La dirigente social fue considerada culpable en una causa que había prescrito en 2009
Milagro Sala, condenada a la persecución
La justicia jujeña le otorgó una pena de cuatro años por el delito de lesiones agravadas. Los hechos habían ocurrido hace 13 años. La causa fue reactivada en 2016, tras la llegada de Gerardo Morales a la gobernación.

La persecución a la dirigente social Milagro Sala no cesa. Ayer cosechó una nueva condena en los tribunales jujeños luego de que los jueces Ana Pérez Rojas, Mario Puig y Claudia Sadir la hallaran penalmente responsable de lesionar gravemente a un dirigente cooperativista hace 13 años. La causa había prescrito en 2009, pero fue reabierta luego de que Sala resultara encarcelada en 2016. Su defensa, informaron fuentes allegadas, apelará la condena.

"Es el circo de Gerardo Morales, que cree que dándome más años va a solucionar los préstamos al FMI”, se quejó la referente tupaquera tras conocer la condena que recibió en el quinto juicio que afronta desde que fue detenida en enero de 2016.

Sala fue la única acusada en el juicio que comenzó a fines de abril pasado y culminó ayer y que revisó los hechos que tuvieron a César “Luca” Arias como víctima. Arias era un militante social jujeño vinculado a la Corriente Clasista y Combativa liderada en la provincia por Carlos “Perro” Santillán. El 3 de julio de 2006 había acudido junto a otro dirigente, Juan Carlos Maidana, a la oficina del entonces ministro de Tierra y Vivienda, Luis Cosentini, para dialogar con él sobre planes de vivienda para las cooperativas. Tras esa reunión, ambos denunciaron que allí habían sido fuertemente agredidos. Acusaron a Sala y a otros miembros de la agrupación Tupac Amaru --que nunca fueron identificados-- como los responsables de los golpes recibidos. Arias falleció diez meses después de la agresión víctima de una leucemia.

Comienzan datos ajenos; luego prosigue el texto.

(** * AgentBox: the sandbox manager and the test-run streamer

    A shallow embedding of [agent/core/sandbox_manager.py] (class
    [SandboxManager]) and of [agent/tests/plugins/realtime_streaming.py]
    (class [RealtimeTestStreamer] and the pytest hooks), followed by the
    properties of the design document that can be settled on them.

    The manager is stateful and every call it makes to a collaborator (the
    E2B provider, the Supabase store, the realtime streamer, the clock) may
    raise.  It is therefore embedded in a state-and-exception monad over a
    [World] that holds the two dictionaries of the manager, the rows of the
    [sandboxes] table, what reached the realtime sink, and a trace of the
    provider calls.  What the collaborators answer is read from an [Env] of
    oracles indexed by a call counter, so that every behaviour of the
    outside world (a failing insert, a provider that raises on [close], a
    sink that is down) is an instance of the model. *)

From stdpp Require Import base option list gmap strings pretty.
From Stdlib Require Import Ascii String ZArith QArith.

Local Open Scope string_scope.
Local Open Scope list_scope.
Local Open Scope Z_scope.

(** ** Python exceptions and results *)

(** Every error of the manager is a plain [Exception(message)]; handlers
    only ever look at [str(e)]. *)
Inductive PyExn : Type :=
  | Exception (msg : string).

Definition str (e : PyExn) : string :=
  match e with Exception msg => msg end.

Inductive Result (A : Type) : Type :=
  | Ok (a : A)
  | Raise (e : PyExn).
Arguments Ok {A} a.
Arguments Raise {A} e.

Definition is_ok {A} (r : Result A) : bool :=
  match r with Ok _ => true | Raise _ => false end.

(** ** Data *)

(** The [status] column of a sandbox row: ['running'] or ['stopped']. *)
Inductive Status : Type := Running | Stopped.

Definition Status_eqb (a b : Status) : bool :=
  match a, b with
  | Running, Running | Stopped, Stopped => true
  | _, _ => false
  end.

(** The dictionary [sandbox_data] built by [create_sandbox]: it is both the
    row inserted in the [sandboxes] table and the value kept in
    [sandbox_metadata].  Timestamps are microseconds since the epoch (the
    source stores their ISO-8601 rendering). *)
Record SandboxData : Type := {
  sd_id            : string;          (* 'id': the internal uuid         *)
  e2b_sandbox_id   : string;          (* 'e2b_sandbox_id': provider id   *)
  user_id          : string;
  template         : string;
  status           : Status;
  boot_time_ms     : Z;
  cpu_limit        : string;
  memory_limit     : string;
  disk_limit       : string;
  last_activity_at : Z;
  expires_at       : Z;
  md_task_id       : option string;   (* 'metadata'.'task_id'            *)
  md_created_at    : Z                (* 'metadata'.'created_at'         *)
}.

(** The provider handle ([SandboxSync]); the manager reads only its [id]. *)
Record SandboxSync : Type := { handle_id : string }.

(** What [sandbox.process.start] hands back on a normal return. *)
Record Execution : Type := {
  exit_code : Z;
  stdout    : string;
  stderr    : string
}.

(** The dictionary returned by [execute_code]. *)
Record ExecResult : Type := {
  r_exit_code         : Z;
  r_stdout            : string;
  r_stderr            : string;
  r_execution_time_ms : option Z
}.

(** The dictionary returned by [create_sandbox]. *)
Record CreateResult : Type := {
  c_sandbox_id   : string;
  c_internal_id  : string;
  c_boot_time_ms : Z;
  c_template     : string;
  c_status       : Status;
  c_expires_at   : Z
}.
(** [Math.round(x)] for [0 <= x]: the nearest whole number, a half going up. *)
Definition Math_round (x : float) : Z :=
  let (m, e) := x in
  if (0 <=? e)%Z then (m * 2 ^ e)%Z else ((2 * m + 2 ^ (- e)) / 2 ^ (1 - e))%Z.

(** A whole number read as a float: itself up to [2 ^ 53], the nearest float
    beyond. *)
Definition to_double (z : Z) : Z :=
  if (Z.abs z <=? 2 ^ 53)%Z then z
  else let (m, e) := nearest (Z.abs z) 1 in (Z.sgn z * (m * 2 ^ e))%Z.

(** [x + y] on whole numbers that are floats. *)
Definition add (x y : Z) : Z := to_double (x + y).

End Js.

(* ================================================================== *)
(** * The fuzzy scorers *)
(* ================================================================== *)

(** The two scorers the job calls, [fuzz.ratio] and [fuzz.partial_ratio]:
    each takes two strings and returns a whole score from 0 to 100. *)
Class Fuzz : Type := {
  ratio : string -> string -> Z;
  partial_ratio : string -> string -> Z
}.

(** A model of the fuzzball library with its default options
    ([full_process] on, [subcost] 2, difflib's matching blocks with
    [autojunk]), following the library's documented algorithm.  The quotient
    of [_ratio] is taken in floating point, as the library takes it. *)
Module Fuzzball.

Local Close Scope string_scope.
Import Js.

(** Letters and numbers among the code units modelled. *)
Definition is_alnum (c : ascii) : bool :=
  is_digit c || is_alpha c
  || (code c =? 170) || (code c =? 181) || (code c =? 186)
  || between 192 214 c || between 216 246 c || between 248 255 c
  || between 178 179 c || (code c =? 185) || between 188 190 c.

(** [toLowerCase] on one code unit. *)
Definition to_lower (c : ascii) : ascii :=
  if is_upper c || (between 192 222 c && negb (code c =? 215))
  then ascii_of_nat (code c + 32) else c.

Definition space : ascii := " "%char.

(** [replace(/\s+/g, ' ')] on text whose only white space is the space. *)
Fixpoint collapse (l : list ascii) : list ascii :=
  match l with
  | [] => []
  | c :: l' =>
      if Ascii.eqb c space then
        match l' with
        | d :: _ => if Ascii.eqb d space then collapse l' else c :: collapse l'
        | [] => [c]
        end
      else c :: collapse l'
  end.

Fixpoint trim_left (l : list ascii) : list ascii :=
  match l with
  | [] => []
  | c :: l' => if Ascii.eqb c space then trim_left l' else l
  end.

Definition trim_both (l : list ascii) : list ascii :=
  rev (trim_left (rev (trim_left l))).

(** What [full_process] keeps: its class is written [[^\pN|\pL]], so
    besides the numbers and the letters the bar is kept too. *)
Definition is_kept (c : ascii) : bool := is_alnum c || (code c =? 124).

(** [full_process]: what is not kept becomes a space, the text is
    lower-cased, runs of spaces are collapsed, both ends trimmed. *)
Definition full_process (s : string) : list ascii :=
  trim_both
    (collapse
       (map (fun c => if is_kept c then to_lower c else space)
            (list_ascii_of_string s))).

(** One row of the edit-distance table: [prev] is the row above from column
    [j-1] on, [left] the entry to the left. *)
Fixpoint leven_row (a : ascii) (t : list ascii) (prev : list nat) (left : nat)
  : list nat :=
  match t, prev with
  | b :: t', d :: ((u :: _) as prev') =>
      let x := Nat.min (Nat.min (u + 1) (left + 1))
                       (d + if Ascii.eqb a b then 0 else 2) in
      x :: leven_row a t' prev' x
  | _, _ => []
  end.

(** [_leven] with insertion and deletion at cost 1, substitution at cost 2. *)
Definition leven (s t : list ascii) : nat :=
  last
    (fold_left
       (fun row a => let first := hd 0 row + 1 in first :: leven_row a t row first)
       s (seq 0 (S (List.length t))))
    0.

(** [Math.round(100 * (num / den))], each step in floating point. *)
Definition round_percent (num den : nat) : nat :=
  Z.to_nat (Math_round (times 100 (divide (Z.of_nat num) (Z.of_nat den)))).

(** [_ratio]: 0 on an empty string. *)
Definition ratio_ (s t : list ascii) : nat :=
  match s, t with
  | [], _ => 0
  | _, [] => 0
  | _, _ =>
      let lensum := List.length s + List.length t in
      round_percent (lensum - leven s t) lensum
  end.

(** *** difflib's SequenceMatcher *)

(** A matching block [(i, j, k)]: [a[i:i+k] = b[j:j+k]]. *)
Record Match : Type := { m_a : nat; m_b : nat; m_size : nat }.

Definition count_char (c : ascii) (l : list ascii) : nat :=
  List.length (filter (Ascii.eqb c) l).

(** [autojunk]: in a second sequence of 200 elements or more, an element
    that occurs more than [n / 100 + 1] times is popular and starts no
    match. *)
Definition popular (b : list ascii) (c : ascii) : bool :=
  (200 <=? List.length b) && (List.length b / 100 + 1 <? count_char c b).

(** One row of [j2len]: entry [j] is the List.length of the longest match that
    ends at [a[i]] and [b[j]]; [diag] is the entry [j-1] of the row above. *)
Fixpoint j2len_row (b0 : list ascii) (blo bhi : nat) (ai : ascii)
    (b : list ascii) (j diag : nat) (prev : list nat) : list nat :=
  match b, prev with
  | bj :: b', pj :: prev' =>
      (if (blo <=? j) && (j <? bhi) && Ascii.eqb ai bj && negb (popular b0 bj)
       then S diag else 0)
        :: j2len_row b0 blo bhi ai b' (S j) pj prev'
  | _, _ => []
  end.

(** The best block so far, updated along a row in ascending [j] by
    [if k > bestsize]. *)
Fixpoint best_of_row (i j : nat) (row : list nat) (best : Match) : Match :=
  match row with
  | [] => best
  | k :: row' =>
      best_of_row i (S j) row'
        (if m_size best <? k
         then {| m_a := i + 1 - k; m_b := j + 1 - k; m_size := k |}
         else best)
  end.

Fixpoint scan_rows (b : list ascii) (alo ahi blo bhi : nat) (a : list ascii)
    (i : nat) (j2len : list nat) (best : Match) : Match :=
  match a with
  | [] => best
  | ai :: a' =>
      if (alo <=? i) && (i <? ahi) then
        let row := j2len_row b blo bhi ai b 0 0 j2len in
        scan_rows b alo ahi blo bhi a' (S i) row (best_of_row i 0 row best)
      else scan_rows b alo ahi blo bhi a' (S i) j2len best
  end.

Definition at_ (l : list ascii) (i : nat) : ascii := nth i l zero.

Fixpoint extend_left (a b : list ascii) (alo blo fuel : nat) (m : Match) : Match :=
  match fuel with
  | 0 => m
  | S fuel' =>
      if (alo <? m_a m) && (blo <? m_b m)
         && Ascii.eqb (at_ a (m_a m - 1)) (at_ b (m_b m - 1))
      then extend_left a b alo blo fuel'
             {| m_a := m_a m - 1; m_b := m_b m - 1; m_size := m_size m + 1 |}
      else m
  end.

Fixpoint extend_right (a b : list ascii) (ahi bhi fuel : nat) (m : Match) : Match :=
  match fuel with
  | 0 => m
  | S fuel' =>
      if (m_a m + m_size m <? ahi) && (m_b m + m_size m <? bhi)
         && Ascii.eqb (at_ a (m_a m + m_size m)) (at_ b (m_b m + m_size m))
      then extend_right a b ahi bhi fuel'
             {| m_a := m_a m; m_b := m_b m; m_size := m_size m + 1 |}
      else m
  end.

(** [find_longest_match(alo, ahi, blo, bhi)]; no element is junk, so only the
    two loops that extend over equal elements run. *)
Definition find_longest_match (a b : list ascii) (alo ahi blo bhi : nat) : Match :=
  let best :=
    scan_rows b alo ahi blo bhi a 0 (repeat 0 (List.length b))
      {| m_a := alo; m_b := blo; m_size := 0 |} in
  extend_right a b ahi bhi (List.length a)
    (extend_left a b alo blo (List.length a) best).

(** The blocks found by splitting around the longest match, in ascending
    position (the order [sort] gives them). *)
Fixpoint blocks (fuel : nat) (a b : list ascii) (alo ahi blo bhi : nat)
  : list Match :=
  match fuel with
  | 0 => []
  | S fuel' =>
      let m := find_longest_match a b alo ahi blo bhi in
      if m_size m =? 0 then []
      else
        (if (alo <? m_a m) && (blo <? m_b m)
         then blocks fuel' a b alo (m_a m) blo (m_b m) else [])
        ++ [m]
        ++ (if (m_a m + m_size m <? ahi) && (m_b m + m_size m <? bhi)
            then blocks fuel' a b (m_a m + m_size m) ahi (m_b m + m_size m) bhi
            else [])
  end.

(** Adjacent blocks are merged; [cur] is the block being grown. *)
Fixpoint collapse_blocks (cur : Match) (l : list Match) : list Match :=
  match l with
  | [] => if m_size cur =? 0 then [] else [cur]
  | m :: l' =>
      if (m_a cur + m_size cur =? m_a m) && (m_b cur + m_size cur =? m_b m)
      then collapse_blocks
             {| m_a := m_a cur; m_b := m_b cur; m_size := m_size cur + m_size m |} l'
      else (if m_size cur =? 0 then [] else [cur]) ++ collapse_blocks m l'
  end.

(** [getMatchingBlocks()], closed by the block [(la, lb, 0)]. *)
Definition get_matching_blocks (a b : list ascii) : list Match :=
  collapse_blocks {| m_a := 0; m_b := 0; m_size := 0 |}
    (blocks (S (List.length a)) a b 0 (List.length a) 0 (List.length b))
  ++ [{| m_a := List.length a; m_b := List.length b; m_size := 0 |}].

(** [longer.substring(start, start + n)] *)
Definition substring (start n : nat) (l : list ascii) : list ascii :=
  firstn n (skipn start l).

(** The loop of [_partial_ratio] over the blocks: 100 as soon as one window
    scores above 99.5, else the greatest score. *)
Fixpoint best_window (shorter longer : list ascii) (bs : list Match) (best : nat)
  : nat :=
  match bs with
  | [] => best
  | m :: bs' =>
      let long_start := m_b m - m_a m in
      let r := ratio_ shorter (substring long_start (List.length shorter) longer) in
      if 100 <=? r then 100
      else best_window shorter longer bs' (Nat.max best r)
  end.

Definition partial_ratio_ (s t : list ascii) : nat :=
  match s, t with
  | [], _ => 0
  | _, [] => 0
  | _, _ =>
      let shorter := if List.length s <=? List.length t then s else t in
      let longer := if List.length s <=? List.length t then t else s in
      best_window shorter longer (get_matching_blocks shorter longer) 0
  end.

#[export] Instance fuzzball : Fuzz := {
  ratio s t := Z.of_nat (ratio_ (full_process s) (full_process t));
  partial_ratio s t := Z.of_nat (partial_ratio_ (full_process s) (full_process t))
}.

End Fuzzball.

(* ================================================================== *)
(** * The job *)
(* ================================================================== *)

Module Launch.
(** A launch document of the registry, as far as the job reads it; the
    flight number is a whole number. *)
Record t : Type := mk {
  id : string;
  name : string;
  flight_number : Z;
  upcoming : bool;
  auto_update : bool
}.
End Launch.

Module Launchpad.
(** A launchpad document of the registry; an empty [timezone] stands for any
    falsy value of the field (empty, null or missing). *)
Record t : Type := mk {
  id : string;
  timezone : string
}.
End Launchpad.

(** [date_precision] *)
Inductive Precision : Type := Hour | Day | Month | Half | Quarter | Year.

(** The calls into moment, kept as terms: what text is parsed with which
    formats and in which zone it is rendered. *)
Inductive MomentExpr : Type :=
| moment (input : string) (formats : list string)
| moment_tz (m : MomentExpr) (zone : string)
| tz (m : MomentExpr) (zone : string).
(** [dtoi]: the decimal number at the head of [s], what follows it, the
    count of digits, and whether there was a number below [big]. *)
Fixpoint dtoi_from (s : string) (n : Z) (i : nat) : Z * string * nat * bool :=
  match s with
  | String c rest =>
      if between "0" "9" c then
        let n' := n * 10 + (code c - code "0"%char) in
        if big <=? n' then (big, s, i, false) else dtoi_from rest n' (S i)
      else
        match i with O => (0, s, O, false) | _ => (n, s, i, true) end
  | EmptyString =>
      match i with O => (0, s, O, false) | _ => (n, s, i, true) end
  end.

Definition dtoi (s : string) : Z * string * nat * bool := dtoi_from s 0 O.

(** [xtoi]: the same for a hexadecimal number. *)
Fixpoint xtoi_from (s : string) (n : Z) (i : nat) : Z * string * nat * bool :=
  let stop := match i with O => (0, s, O, false) | _ => (n, s, i, true) end in
  match s with
  | String c rest =>
      let digit :=
        if between "0" "9" c then Some (code c - code "0"%char)
        else if between "a" "f" c then Some (code c - code "a"%char + 10)
        else if between "A" "F" c then Some (code c - code "A"%char + 10)
        else None in
      match digit with
      | Some d =>
          let n' := n * 16 + d in
          if big <=? n' then (0, s, i, false) else xtoi_from rest n' (S i)
      | None => stop
      end
  | EmptyString => stop
  end.
Lemma SetBody_sameTarget body req1 req2 st :
  nilOrInMemory body = true -> sameTarget req1 req2 ->
  SetBody body req1 st = SetBody body req2 st.
Proof.
  intros Hb Hsame.
  pose proof (fun g n b => with_fields_sameTarget g n b req1 req2 Hsame) as Heq.
  destruct body as [|l|l|l| |r|l c]; try done; unfold SetBody; simpl.
  - unfold emptyBody. cbn [with_GetBody with_Body with_ContentLength
      Method URL_ Header Body GetBody ContentLength].
    destruct req1, req2, Hsame as (? & ? & ?). simpl in *. by subst.
  - unfold Buffer_Len, Buffer_Bytes, bind, ret, getReader, panic.
    destruct (readers st !! l) as [[| | |]|] eqn:Hl; simpl;
      rewrite ?Hl; simpl; try done.
    by rewrite Heq.
  - unfold BytesReader_Len, bind, ret, getReader, panic.
    destruct (readers st !! l) as [[| | |]|] eqn:Hl; simpl;
      rewrite ?Hl; simpl; try done.
    by rewrite Heq.
  - unfold StringsReader_Len, bind, ret, getReader, panic.
    destruct (readers st !! l) as [[| | |]|] eqn:Hl; simpl;
      rewrite ?Hl; simpl; try done.
    by rewrite Heq.
Qed.

(** X2.  A [SetBody] with a nil source or with one of the three in-memory
    readers replaces all of an earlier [SetBody]: body, factory and content
    length are those the later call would give on the request as it was
    before the earlier one. *)
Theorem SetBody_replaces_earlier body1 body2 req req1 st :
  nilOrInMemory body2 = true ->
  SetBody body1 req st = Ret req1 st ->
  SetBody body2 req1 st = SetBody body2 req st.
Proof.
  intros Hb HS. apply SetBody_sameTarget; [done|].
  by apply SetBody_fields in HS as [_ ?].
Qed.

Lemma SetBody_replaces_earlier_sample :
  exists req1,
    SetBody (otherReader 2 true) sampleRequest sampleState = Ret req1 sampleState
    /\ SetBody (ptrBuffer 1) req1 sampleState
       = SetBody (ptrBuffer 1) sampleRequest sampleState.
Proof.
  eexists.
  match goal with
  | |- ?A /\ _ => assert (HS : A) by (vm_compute; reflexivity)
  end.
  split; [exact HS|].
  exact (SetBody_replaces_earlier _ (ptrBuffer 1) _ _ _ eq_refl HS).
Defined.

Lemma factory_stream f st :
  exists r st1 st2,
    callGetBody f st = Ret (r, None) st1
    /\ ReadAll r st1 = Ret (factoryContent f, None) st2.
Proof.
  destruct (callGetBody_fresh f st) as (r & st1 & Hc & Hv & _).
  destruct (ReadAll_chunks r st1 _ Hv) as (st2 & HR & _).
  by exists r, st1, st2.
Qed.

Lemma SetBody_default body req st :
  oneShot body = true ->
  SetBody body req st
  = Ret (with_ContentLength (-1) (with_Body (asReadCloser body) req)) st.
Proof.
  intros Hone. unfold SetBody. rewrite (oneShot_asReadCloser body Hone).
  by destruct body as [| | | | |r|l c].
Qed.
(** What the step is given: the clients of image streams, of routes (a
    route is read for its [Spec.Host] only) and of config maps,
    [json.Marshal] on a config map, and the constant [RPMRepoName] of the
    package, which is declared outside the given sources. *)
Record ReleaseEnv (World : Type) := {
  getImageStream :
    string -> string -> World -> (ImageStream + GoError) * World;
  getRouteHost :
    string -> string -> World -> (string + GoError) * World;
  getConfigMap :
    string -> string -> World -> (ConfigMap + GoError) * World;
  createConfigMap :
    string -> ConfigMap -> World -> (ConfigMap + GoError) * World;
  marshalConfigMap : ConfigMap -> string + GoError;
  RPMRepoName : string
}.
Arguments getImageStream {World}.
Arguments getRouteHost {World}.
Arguments getConfigMap {World}.
Arguments createConfigMap {World}.
Arguments marshalConfigMap {World}.
Arguments RPMRepoName {World}.

Module ReleaseImagesTag.

(** The fields of the step that the two methods read: the namespace of
    the job ([jobSpec.Namespace()]) and [config.Namespace]; with them the
    cluster and what has been seen so far. *)
Record state (World : Type) := {
  JobNamespace : string;
  ConfigNamespace : string;
  world : World;
  events : list Event
}.
Arguments JobNamespace {World}.
Arguments ConfigNamespace {World}.
Arguments world {World}.
Arguments events {World}.

Definition call {World} (e : Event) (w : World) (st : state World)
    : state World :=
  {| JobNamespace := JobNamespace st; ConfigNamespace := ConfigNamespace st;
     world := w; events := events st ++ [e] |}.

(** [errors.IsNotFound(err)] on an error that may be nil. *)
Definition isNotFound (err : option GoError) : bool :=
  match err with Some e => IsNotFound e | None => false end.
Lemma mem_setitem_other n k v d :
  k <> n -> mem Z.eqb k (setitem Z.eqb n v d) = mem Z.eqb k d.
Proof.
  intro H. rewrite mem_setitem. apply Z.eqb_neq in H. now rewrite H.
Qed.

Lemma assoc_setitem_same n v d : assoc Z.eqb n (setitem Z.eqb n v d) = Some v.
Proof.
  induction d as [| [k' x] d IH]; simpl.
  - now rewrite Z.eqb_refl.
  - destruct (Z.eqb_spec n k') as [-> | Hn]; simpl.
    + now rewrite Z.eqb_refl.
    + destruct (Z.eqb_spec n k'); [contradiction | exact IH].
Qed.

Lemma assoc_setitem_other n k v d :
  k <> n -> assoc Z.eqb k (setitem Z.eqb n v d) = assoc Z.eqb k d.
Proof.
  intro Hkn. induction d as [| [k' x] d IH]; simpl.
  - destruct (Z.eqb_spec k n); [contradiction | reflexivity].
  - destruct (Z.eqb_spec n k') as [-> | Hn]; simpl.
    + destruct (Z.eqb_spec k k'); [contradiction | reflexivity].
    + destruct (Z.eqb k k'); [reflexivity | exact IH].
Qed.

(** Setting a key that is not there appends the binding. *)
Lemma setitem_fresh n v d :
  mem Z.eqb n d = false -> setitem Z.eqb n v d = (d ++ [(n, v)])%list.
Proof.
  unfold mem. induction d as [| [k' x] d IH]; simpl; [reflexivity |].
  destruct (Z.eqb n k'); [discriminate |].
  intro H. now rewrite IH.
Qed.

Lemma mem_assoc n d :
  mem Z.eqb n d = true <-> exists v, assoc Z.eqb n d = Some v.
Proof.
  unfold mem. destruct (assoc Z.eqb n d) as [v |].
  - split; eauto.
  - split; [discriminate | intros [v [=]]].
Qed.
End AssocFacts.

Section QueueFacts.
Context {F : PyFloat}.

Lemma heappop_empty (q : list entry) : heappop q = None <-> q = [].
Proof.
  destruct q as [| x q]; simpl; [tauto |].
  destruct (heappop q) as [[m r] |]; [destruct (entry_ltb m x) |];
    split; discriminate.
Qed.
(** A string that [trimLeading] consumes from its end backwards either is
    empty or begins with white space. *)
Lemma trimLeading_reversed_empty (r : string) :
  Js.trimLeading w1 (fun a b => w2 b a) (fun a b c => w3 c b a) r = "" ->
  r = "" \/ leads (Js.revString r "") = true.
Proof.
  induction r as [r IH] using string_length_ind.
  destruct r as [|a r1]; [by left|]. simpl. intros H. right.
  assert (Hsnoc : forall tail front,
             Js.trimLeading w1 (fun a b => w2 b a) (fun a b c => w3 c b a) tail = "" ->
             (String.length tail < String.length (String a r1))%nat ->
             leads front = true ->
             leads (Js.revString tail "" +:+ front) = true).
  { intros tail front Htail Hlt Hfront.
    destruct (IH tail Hlt Htail) as [->|Hlead]; [done|]. by apply leads_append. }
  destruct (w1 a) eqn:E1.
  { rewrite (revString_append r1 (String a "")).
    apply Hsnoc; [done | simpl; lia | simpl; by rewrite E1]. }
  destruct r1 as [|b r2]; [done|].
  destruct (w2 b a) eqn:E2.
  { simpl. rewrite (revString_append r2 (String b (String a ""))).
    apply Hsnoc; [done | simpl; lia | simpl; rewrite E2; apply orb_true_r]. }
  destruct r2 as [|c r3]; [done|].
  destruct (w3 c b a) eqn:E3; [|done].
  simpl. rewrite (revString_append r3 (String c (String b (String a "")))).
  apply Hsnoc; [done | simpl; lia | simpl; rewrite E3; by rewrite !orb_true_r].
Qed.

End TrimLeading.

Lemma trimStart_empty (s : string) :
  Js.trimStart s = "" <-> isBlank s = true.
Proof.
  unfold Js.trimStart.
  induction s as [s IH] using string_length_ind.
  destruct s as [|a s1]; [done|]. simpl.
  destruct (Js.isWhiteSpace a); [apply IH; simpl; lia|].
  destruct s1 as [|b s2]; [done|].
  destruct (Js.isWhiteSpace2 a b); [apply IH; simpl; lia|].
  destruct s2 as [|c s3]; [done|].
  destruct (Js.isWhiteSpace3 a b c); simpl; [apply IH; simpl; lia | done].
Qed.

Lemma startsWithWhiteSpace_trimStart (s : string) :
  startsWithWhiteSpace (Js.trimStart s) = false.
Proof. apply leads_trimLeading. Qed.

Lemma trimEnd_empty (t : string) :
  startsWithWhiteSpace t = false -> Js.trimEnd t = "" -> t = "".
Proof.
  intros Hclean H. unfold Js.trimEnd in H.
  apply (proj1 (revString_empty _)) in H.
  apply (trimLeading_reversed_empty Js.isWhiteSpace Js.isWhiteSpace2 Js.isWhiteSpace3)
    in H as [H|H].
  - by apply (proj1 (revString_empty _)) in H.
  - rewrite revString_involutive in H. unfold startsWithWhiteSpace in Hclean.
    congruence.
Qed.

(** [trim] empties exactly the strings of white space. *)
Lemma trim_empty (s : string) :
  Js.trim s = "" <-> isBlank s = true.
Proof.
  unfold Js.trim. split.
  - intros H. apply trimStart_empty.
    by apply trimEnd_empty; [apply startsWithWhiteSpace_trimStart|].
  - intros H. apply trimStart_empty in H. by rewrite H.
Qed.

Lemma truthy_trim (s : string) :
  Js.truthyStr (Js.trim s) = negb (isBlank s).
Proof.
  destruct (isBlank s) eqn:E; simpl.
  - apply truthyStr_false. by apply trim_empty.
  - apply truthyStr_true. intros H. apply trim_empty in H. congruence.
Qed.

(** What [trim] returns has no white space at either end, so trimming it
    again changes nothing. *)
Lemma trim_clean_ends (s : string) :
  startsWithWhiteSpace (Js.trim s) = false
  /\ endsWithWhiteSpace (Js.trim s) = false.
Proof.
  unfold Js.trim, Js.trimEnd, endsWithWhiteSpace, startsWithWhiteSpace.
  set (t := Js.trimStart s).
  set (kept := Js.trimLeading _ _ _ (Js.revString t "")).
  split.
  - destruct (leadsWithWhiteSpace Js.isWhiteSpace Js.isWhiteSpace2 Js.isWhiteSpace3
                (Js.revString kept "")) eqn:E; [|done].
    destruct (trimLeading_suffix Js.isWhiteSpace (fun a b => Js.isWhiteSpace2 b a)
                (fun a b c => Js.isWhiteSpace3 c b a) (Js.revString t ""))
      as [p Hp].
    fold kept in Hp.
    assert (Ht : t = Js.revString kept "" +:+ Js.revString p "").
    { rewrite <- (revString_involutive t), Hp, revString_of_append.
      by rewrite revString_append. }
    pose proof (startsWithWhiteSpace_trimStart s) as Hclean. fold t in Hclean.
    unfold startsWithWhiteSpace in Hclean. rewrite Ht in Hclean.
    by rewrite leads_append in Hclean.
  - rewrite revString_involutive. apply leads_trimLeading.
Qed.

La causa, en manos del juez de instrucción Marcelo Gutiérrez, no avanzó y fue declarada prescripta en 2009. Pero en 2016, la gestión de Gerardo Morales al frente del Ejecutivo jujeño y la persecución contra Sala y la Tupac Amaru en marcha le dio un empujón impensado. Ese año, Maidana, detenido por la comisión de delitos comunes, se acercó de manera “espontánea” al despacho del juez Pablo Pullén Llermanos, conocido por liderar el cerrojo judicial contra la dirigente social, y reclamó información sobre el expediente de la golpiza sucedida una década atrás. El pedido bastó de argumento a Pullén Llermanos para declarar nula la instrucción y avanzar a paso firme con el expediente que fue elevado a juicio en diciembre pasado.

“Una causa de hace 13 años, fue prescripta, desarchivada delictivamente, declarada nula la prescripción”, describió la abogada de Sala, Elízabeth Gómez Alcorta, a través de Twitter una vez conocida la sentencia a la dirigente, quien fue “imputada y condenada sin pruebas”, sostuvo. “No nos hace bajar los brazos, sino conocer la profundidad del odio que nos tienen y el tamaño de nuestra dignidad”, concluyó.

El juicio duró un mes. Los fiscales de Cámara Marcelo Cuellar y Diego Cussel solicitaron la pena de cinco años y cuatro meses de prisión, pero el tribunal definió otorgarle cuatro años de encierro, una pena que desde el entorno de la dirigente adelantaron que apelarán. Desde el Comité por la Libertad de Milagro Sala aseguraron que "los responsables de esta condena son verdaderos verdugos, herederos directos del terrorismo de estado, ejercido hoy por otros medios. No existen reglas, ni normas de fondo, ni procedimientos válidos de los que valerse ante quienes hoy detentan la suma del poder público".